Windsor

Amherstburg woman struggling to take her cannabis business to higher levels

Alicia Jimmerfield, owner of The Squishy Hippie in Amherstburg, says she's unable to expand her business because grant providers in Windsor-Essex won't associate with cannabis-based businesses.

Windsor-Essex Economic Development Corporation says it 'does not make comments on the cannabis industry'

Alicia Jimmerfield, owner of The Squishy Hippie, says she's unable to expand her business because grant providers in Windsor-Essex won't associate with cannabis-based businesses. (Sanjay Maru/CBC)

Most cannabis concentrates tend to contain butane, propane or alcohol — but Alicia Jimmerfield's method doesn't use any of that.

Instead, she uses a machine press to extract liquid — or rosin — through immense pressure and heat. The result is a cannabis concentrate that is extremely pure and doesn't contain any harmful residue.

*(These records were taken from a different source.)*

(** [consume_login]. *)
Definition consumable (now : Z) (kind token : text) (a : Attempt.t) : bool :=
  bool_decide (Attempt.kind a = kind) && bool_decide (Attempt.secret_hash a = hash token)
  && is_none (Attempt.consumed_at a) && (now <? Attempt.expires_at a)%Z.
Definition consume (now : Z) (a : Attempt.t) : Attempt.t :=
  Attempt.Mk (Attempt.id a) (Attempt.kind a) (Attempt.secret_hash a) (Attempt.email a) (Attempt.expires_at a) (Some now)
    (Attempt.created_at a).
Definition consume_login (now : Z) (kind token : text) : atx (option text) :=
  row ← statement Unavailable (fun db =>
    Ok (List.find (consumable now kind token) (Db.attempts db),
        Db.set_attempts (update_where (consumable now kind token) (consume now)) db));
  a ← lift (ok_or Unauthorized row);
  mret (Attempt.email a).

(** [start_email]: the limit, the attempt in its transaction, and the delivery, whose failure removes
    the attempt.  The link carries the token to the address, not to the caller. *)
Definition recent (now : Z) (email : text) (a : Attempt.t) : bool :=
  bool_decide (Attempt.kind a = txt "email") && bool_decide (Attempt.email a = Some email)
  && (now - minutes 15 <? Attempt.created_at a)%Z.
Definition start_email (req : Request.t) (requested : text) : atx () :=
  let now := Request.now req in
  email ← lift (normalize_email requested);
  _ ← prune_login_attempts now;
  token ← lift (new_secret EMAIL_TOKEN_PREFIX (Request.random req));
  attempt_id ← transaction_if (fun id => negb (is_none id)) Unavailable
    (_ ← execute Unavailable id;
     count ← select Unavailable (fun db => length (filter (fun a => recent now email a = true) (Db.attempts db)));
     if (MAX_EMAIL_ATTEMPTS <=? count)%nat then mret None
     else
       _ ← statement Unavailable (insert_attempt
             {| Attempt.id := Request.new_attempt req; Attempt.kind := txt "email"; Attempt.secret_hash := hash token;
                Attempt.email := Some email; Attempt.expires_at := (now + minutes 15)%Z; Attempt.consumed_at := None;
                Attempt.created_at := now |});
       mret (Some (Request.new_attempt req)));
  match attempt_id with
  | None => mret ()
  | Some attempt_id =>
      delivered ← remote;
      if delivered : bool then mret ()
      else
        _ ← ignoring (execute (E := ApiError) Unavailable
              (Db.set_attempts (delete_where (fun a => bool_decide (Attempt.id a = attempt_id)))));
        raise Unavailable
  end.

(** * Identities *)

(** The key and the unique constraints of [users] and [user_identities]. *)
Definition user_with_email (email : text) (db : Db.t) : option User.t :=
  List.find (fun u => bool_decide (sql_lower (User.email u) = email)) (Db.users db).
Definition provider_taken (provider user_id : text) (db : Db.t) : bool :=
  existsb (fun kv => bool_decide (kv.1.1 = provider) && bool_decide (kv.2 = user_id)) (map_to_list (Db.identities db)).
Definition insert_user (id subject email : text) (db : Db.t) : result ApiError (text * Db.t) :=
  if existsb (fun u => bool_decide (User.bootstrap_subject u = subject)
                       || bool_decide (sql_lower (User.email u) = sql_lower email)) (Db.users db) || user_exists id db
  then Err Unavailable
  else Ok (id, Db.set_users (fun l => l ++ [{| User.id := id; User.bootstrap_subject := subject; User.email := email |}]) db).
Definition insert_identity (provider subject user_id : text) (db : Db.t) : result ApiError (() * Db.t) :=
  if negb (is_none (Db.identities db !! (provider, subject))) || provider_taken provider user_id db then Err Unavailable
  else Ok (tt, Db.set_identities <[(provider, subject) := user_id]> db).

(** The key and the unique digest of [auth_sessions]. *)
Definition insert_session (s : Session.t) (db : Db.t) : result ApiError (() * Db.t) :=
  if existsb (fun r => bool_decide (Session.id r = Session.id s) || bool_decide (Session.secret_hash r = Session.secret_hash s))
       (Db.sessions db)
  then Err Unavailable else Ok (tt, Db.set_sessions (fun l => l ++ [s]) db).

(** [insert_identity_session], inside of a transaction. *)
Definition new_session_row (req : Request.t) (user_id : text) (token : text) : Session.t :=
  {| Session.id := Request.new_session req; Session.user_id := user_id; Session.secret_hash := hash token;
     Session.expires_at := (Request.now req + days 30)%Z; Session.revoked_at := None;
     Session.created_at := Request.now req; Session.last_seen_at := Request.now req |}.
Definition insert_identity_session (req : Request.t) (provider subject email token : text) : atx (text * Session.t) :=
  _ ← lift (fail_if (bool_decide (subject = []) || (MAX_PROVIDER_SUBJECT_BYTES <? str_len subject)%N) Unauthorized);
  _ ← execute Unavailable id;
  identity ← select Unavailable (fun db => Db.identities db !! (provider, subject));
  user_id ← match identity with
    | Some user_id => mret user_id
    | None =>
        found ← select Unavailable (user_with_email email);
        user_id ← match found with
          | Some u => mret (User.id u)
          | None => statement Unavailable (insert_user (Request.new_user req) (provider ++ txt ":" ++ subject) email)
          end;
        _ ← statement Unavailable (insert_identity provider subject user_id);
        mret user_id
    end;
  let row := new_session_row req user_id token in
  _ ← statement Unavailable (insert_session row);
  mret (user_id, row).

(** [user_view] and [memberships]: the names and slugs of the organizations, which order the answer, are
    left out. *)
Definition lowered (u : User.t) : User.t := User.Mk (User.id u) (User.bootstrap_subject u) (sql_lower (User.email u)).
Definition user_view (user_id : text) : atx User.t :=
  user ← select Unavailable (fun db => lowered <$> List.find (fun u => bool_decide (User.id u = user_id)) (Db.users db));
  lift (ok_or NotFound user).
Definition memberships (user_id : text) : atx (list (text * Role)) :=
  rows ← select Unavailable (fun db => filter (fun kv => kv.1.2 = user_id) (map_to_list (Db.memberships db)));
  lift (mapM (fun kv : text * text * text => role ← ok_or Unavailable (Role.parse kv.2); Ok (kv.1.1, role)) rows).

(** [create_identity_session]. *)
Definition create_identity_session (req : Request.t) (provider subject email : text) : atx SessionCreated.t :=
  token ← lift (new_secret SESSION_PREFIX (Request.random req));
  row ← transaction Unavailable (insert_identity_session req provider subject email token);
  let '(user_id, session) := row : text * Session.t in
  user ← user_view user_id;
  memberships ← memberships user_id;
  mret {| SessionCreated.token := token; SessionCreated.session := session; SessionCreated.user := user;
          SessionCreated.memberships := memberships |}.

Jimmerfield's goal is to expand her operation beyond the walls of her home, but she says that's next to impossible because grant providers in Windsor-Essex won't make funding available for cannabis-based businesses.

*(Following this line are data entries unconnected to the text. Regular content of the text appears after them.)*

(** An accepted invitation makes the user of its address a member, who was none before. *)
Lemma Inv_accept o i uid now db :
  Inv o db -> i ∈ Db.invitations db -> invitation_open i = true ->
  (exists u, u ∈ Db.users db /\ User.id u = uid /\ address u = invited i) ->
  Inv o (Db.set_invitations (update_where (has_id (Invitation.id i)) (set_invitation_accepted now))
           (Db.set_memberships <[(Invitation.organization_id i, uid) := Invitation.role i]> db)).
Proof.
  intros [[Hids Hmem Hid [Hat Hin] Hone Hinv] [w Hw]] Hi Hopen (u & Hu & Huid & Ha).
  assert (Hnone : Db.memberships db !! (Invitation.organization_id i, uid) = None) by (rewrite <-Huid; by apply Hinv).
  assert (Hopened : forall j0, invitation_open (if has_id (Invitation.id i) j0 then set_invitation_accepted now j0 else j0) = true ->
    invitation_open j0 = true /\ Invitation.id j0 <> Invitation.id i).
  { intros j0. destruct (has_id (Invitation.id i) j0) eqn:E; [done|]. unfold has_id in E. by apply bool_decide_eq_false in E. }
  assert (Hsame : forall j0 : Invitation.t, let j := if has_id (Invitation.id i) j0 then set_invitation_accepted now j0 else j0 in
    Invitation.id j = Invitation.id j0 /\ Invitation.organization_id j = Invitation.organization_id j0 /\ invited j = invited j0).
  { intros j0. cbn zeta. by destruct (has_id _ j0). }
  split.
  - split; cbn; try done.
    + intros o' v. rewrite lookup_insert_is_Some. intros [[= _ <-]|[_ Hv]]; [|by eapply Hmem].
      apply list_elem_of_fmap. by exists u.
    + split; [done|]. intros j (j0 & Hj & ->)%elem_of_update_where. destruct (has_id _ j0); exact (Hin j0 Hj).
    + intros j k (j0 & Hj & ->)%elem_of_update_where (k0 & Hk & ->)%elem_of_update_where.
      intros [Oj _]%Hopened [Ok' _]%Hopened. destruct (Hsame j0) as (-> & -> & ->), (Hsame k0) as (-> & -> & ->). by apply Hone.
    + intros j v (j0 & Hj & ->)%elem_of_update_where [Oj Hne]%Hopened Hv.
      destruct (Hsame j0) as (_ & -> & ->). intros Hav. rewrite lookup_insert_ne; [by apply Hinv|].
      intros [= Eo Ev]. apply Hne. apply Hone; try done. rewrite <-Hav. rewrite <-Ha.
      f_equal. f_equal. apply (same_id db); [done..|congruence].
  - exists w. cbn. rewrite lookup_insert_ne; [done|]. intros E. rewrite <-E in Hw. congruence.
Qed.

(** A new invitation is for an address that no member has. *)
Lemma Inv_insert_invitation o i db r db' :
  invited i = Invitation.email i -> insert_invitation i db = Ok (r, db') -> Inv o db -> Inv o db'.
Proof.
  intros Hi. unfold insert_invitation. destruct (member_with_email _ _ _) eqn:Em; [by intros [= <- <-]|].
  destruct (existsb _ _) eqn:Es; [done|]. intros [= <- <-] [[Hids Hmem Hid [Hat Hin] Hone Hinv] Ho].
  assert (Hs : forall j, j ∈ Db.invitations db -> invitation_open j = true ->
    Invitation.organization_id i = Invitation.organization_id j -> invited i = invited j -> False).
  { intros j Hj Oj E1 E2. apply not_true_iff_false in Es. apply Es, existsb_exists. exists j.
    split; [by apply list_elem_of_In|]. unfold same_open. rewrite Oj, E1. unfold invited in E2. rewrite E2.
    apply orb_true_iff. right. by rewrite !bool_decide_true by done. }
  split; [|done]. split; cbn; try done.
  - split; [done|]. intros j [Hj| ->%list_elem_of_singleton]%elem_of_app; [by apply Hin|exact Hi].
  - intros j k [Hj| ->%list_elem_of_singleton]%elem_of_app [Hk| ->%list_elem_of_singleton]%elem_of_app Oj Ok' E1 E2; auto.
    + destruct (Hs j); auto.
    + destruct (Hs k); auto.
  - intros j u [Hj| ->%list_elem_of_singleton]%elem_of_app Oj Hu Ha; [by apply Hinv|].
    unfold member_with_email in Em. apply not_true_iff_false in Em. destruct (Db.memberships db !! _) eqn:E; [|done].
    destruct Em. apply existsb_exists. exists u. split; [by apply list_elem_of_In|].
    rewrite E. unfold address in Ha. rewrite Ha, Hi. by rewrite bool_decide_true.
Qed.

(** * What the programs preserve *)

(** [db] is consistent, keeps the owner, and has these invitations. *)
Definition InvL (o : text) (l : list Invitation.t) (db : Db.t) : Prop := Inv o db /\ Db.invitations db = l.

Lemma insert_identity_session_triple o l req provider subject email token :
  sql_lower email = email -> (provider = txt "email" -> subject = email) ->
  triple (InvL o l) (insert_identity_session req provider subject email token)
    (fun r db => InvL o l db /\ (provider = txt "email" -> exists u, u ∈ Db.users db /\ User.id u = r.1 /\ address u = email))
    (fun _ => InvL o l).
Proof.
  intros Hlow Hsub. unfold insert_identity_session.
  eapply triple_bind; [by apply preserves_lift|]. intros ?. cbn beta.
  eapply triple_bind; [by apply preserves_execute|]. intros ?. cbn beta.
  eapply (triple_bind _ _ _ _ _ (fun i db => InvL o l db /\ Db.identities db !! (provider, subject) = i));
    [by apply triple_select|]. intros identity.
  eapply (triple_bind _ _ _ _ _ (fun uid db => InvL o l db
    /\ (provider = txt "email" -> exists u, u ∈ Db.users db /\ User.id u = uid /\ address u = email))).
  - destruct identity as [uid|].
    + apply triple_ret. intros db [[HI Hl] Hid]. split; [done|]. intros ->. destruct HI as [[] _].
      apply identity_addresses0 in Hid as (u & Hu & Hi & Ha). exists u. by rewrite Ha, Hsub.
    + eapply (triple_bind _ _ _ _ _ (fun found db => InvL o l db
        /\ forall u, found = Some u -> u ∈ Db.users db /\ address u = email)).
      { apply triple_select; [by intros db []|]. intros db [HI _]. split; [done|]. intros u Hu. unfold user_with_email in Hu.
        apply find_some in Hu as [Hin Hu]. split; [by apply list_elem_of_In|]. by apply bool_decide_eq_true in Hu. }
      intros found. eapply (triple_bind _ _ _ _ _ (fun uid db => InvL o l db
        /\ exists u, u ∈ Db.users db /\ User.id u = uid /\ address u = email)).
      * destruct found as [u|].
        -- apply triple_ret. intros db [HI Hu]. split; [done|]. exists u. destruct (Hu u eq_refl). done.
        -- apply triple_statement; [by intros db []| |by intros db e []]. intros db uid db' [[HI Hl] _] Hins.
           pose proof Hins as Hl'. destruct (Inv_insert_user _ _ _ _ _ _ _ Hins HI) as (HI' & -> & u & Hu & Hi & He).
           unfold insert_user in Hl'. destruct (_ || _); [done|]. injection Hl' as <-.
           split; [done|]. exists u. split_and!; [done|done|]. unfold address. by rewrite He.
      * intros uid. eapply (triple_bind _ _ _ _ _ (fun _ db => InvL o l db
          /\ exists u, u ∈ Db.users db /\ User.id u = uid /\ address u = email)).
        { apply triple_statement; [by intros db []| |by intros db e []]. intros db [] db' [[HI Hl] Hu] Hins.
          assert (HI' : Inv o db') by (eapply Inv_insert_identity; [exact Hins| |done]; intros Hp; by rewrite Hsub).
          unfold insert_identity in Hins. destruct (_ || _); [done|]. injection Hins as <-. split; [done|exact Hu]. }
        intros _. apply triple_ret. intros db [HI Hu]. split; [done|]. by intros _.
  - intros uid. cbn beta zeta. eapply (triple_bind _ _ _ _ _ (fun _ db => InvL o l db
      /\ (provider = txt "email" -> exists u, u ∈ Db.users db /\ User.id u = uid /\ address u = email))).
    + apply triple_statement; [by intros db []| |by intros db e []]. intros db x db' [[HI Hl] Hu] Hins.
      unfold insert_session in Hins. destruct (existsb _ _); [done|]. injection Hins as _ <-.
      split; [|done]. split; [by apply Inv_sessions|done].
    + intros _. apply triple_ret. done.
Qed.

Lemma session_actor_preserves o now authorization : preserves (Inv o) (session_actor now authorization).
Proof. unfold session_actor. preserve. simplify_eq. by apply Inv_sessions. Qed.

Lemma authenticate_preserves o now bootstrap authorization : preserves (Inv o) (authenticate now bootstrap authorization).
Proof. unfold authenticate. destruct bootstrap; [preserve|apply session_actor_preserves]. Qed.

Lemma authorized_preserves o req bootstrap authorization organization_id permission :
  preserves (Inv o) (authorized req bootstrap authorization organization_id permission).
Proof.
  unfold authorized, as_api. apply preserves_map_error, preserves_bind; [apply authenticate_preserves|]. intros actor.
  unfold authorize_organization. preserve.
Qed.

Lemma audit_preserves o organization_id actor action target_type target_id outcome :
  preserves (Inv o) (audit organization_id actor action target_type target_id outcome).
Proof. unfold audit, insert_audit. preserve. by apply Inv_audit. Qed.

Lemma audit_all_preserves o user_id action target_type target_id outcome :
  preserves (Inv o) (audit_all_organizations user_id action target_type target_id outcome).
Proof. unfold audit_all_organizations. preserve. by apply Inv_audit. Qed.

The 32-year-old launched The Squishy Hippie in Amherstburg last year, following the legalization of recreational marijuana use. When customers bring her cannabis, she turns it into a liquid that can be used in edibles and lotions.

"I started this business because my mom was diagnosed with terminal cancer," said Jimmerfield. "Cannabis really helped her to have a better quality of life while she was battling cancer. It didn't save her, but it helped her a lot."

A before-and-after of what cannabis looks like during the press process. The final product is a syrup-like substance. (Sanjay Maru/CBC)

Jimmerfield purchased the rosin press, which costs about $2,600, using her inheritance.

She said she needs additional funds to purchase a second press that she can take outside her home, but she was deemed ineligible for a grant from the Windsor-Essex Small Business Centre.

"I just think it's odd. Their purpose is to help small businesses succeed, and they can't or won't look at what is currently the biggest opportunity in business," Jimmerfield said in a Facebook message.

WEEDC not commenting

CBC News reached out to the Windsor-Essex Small Business Centre to find out why cannabis-based businesses in the region can't receive support.

In an email statement, the organization said it "does not make comments on the cannabis industry."

In a follow-up email, CBC News informed the Windsor-Essex Economic Development Corporation (WEEDC) — which falls under the same umbrella as the Windsor-Essex Small Business Centre — that a March 27 story by CBC Windsor titled "How cannabis is creating new careers in Windsor-Essex" appeared on its website.

WEEDC featured this CBC story on its website until November 6. On that date, CBC News responded to WEEDC's no-comment stance, noting the presence of this story on its website. WEEDC immediately responded by taking the story down. (WEEDC)

CBC News also informed WEEDC that a representative from its organization had been quoted in a past story about cannabis greenhouse technology.

Upon receiving CBC's messages, WEEDC immediately removed the cannabis careers stories from its website.

"As for previous stories, they are in the past; our current no-comment policy stands," said WEEDC in an email to CBC News.

Chatham-Kent taking a chance on cannabis business

The Municipality of Chatham-Kent has taken a different approach, however.

"My job is not to judge. We look at any and all business plans accordingly. As long as it is legal, then we are more than happy to support and provide guidance as we can," said Stuart McFadden, the municipality's director of economic development services.

McFadden added the municipality has provided a grant to one business that sells cannabis accessories.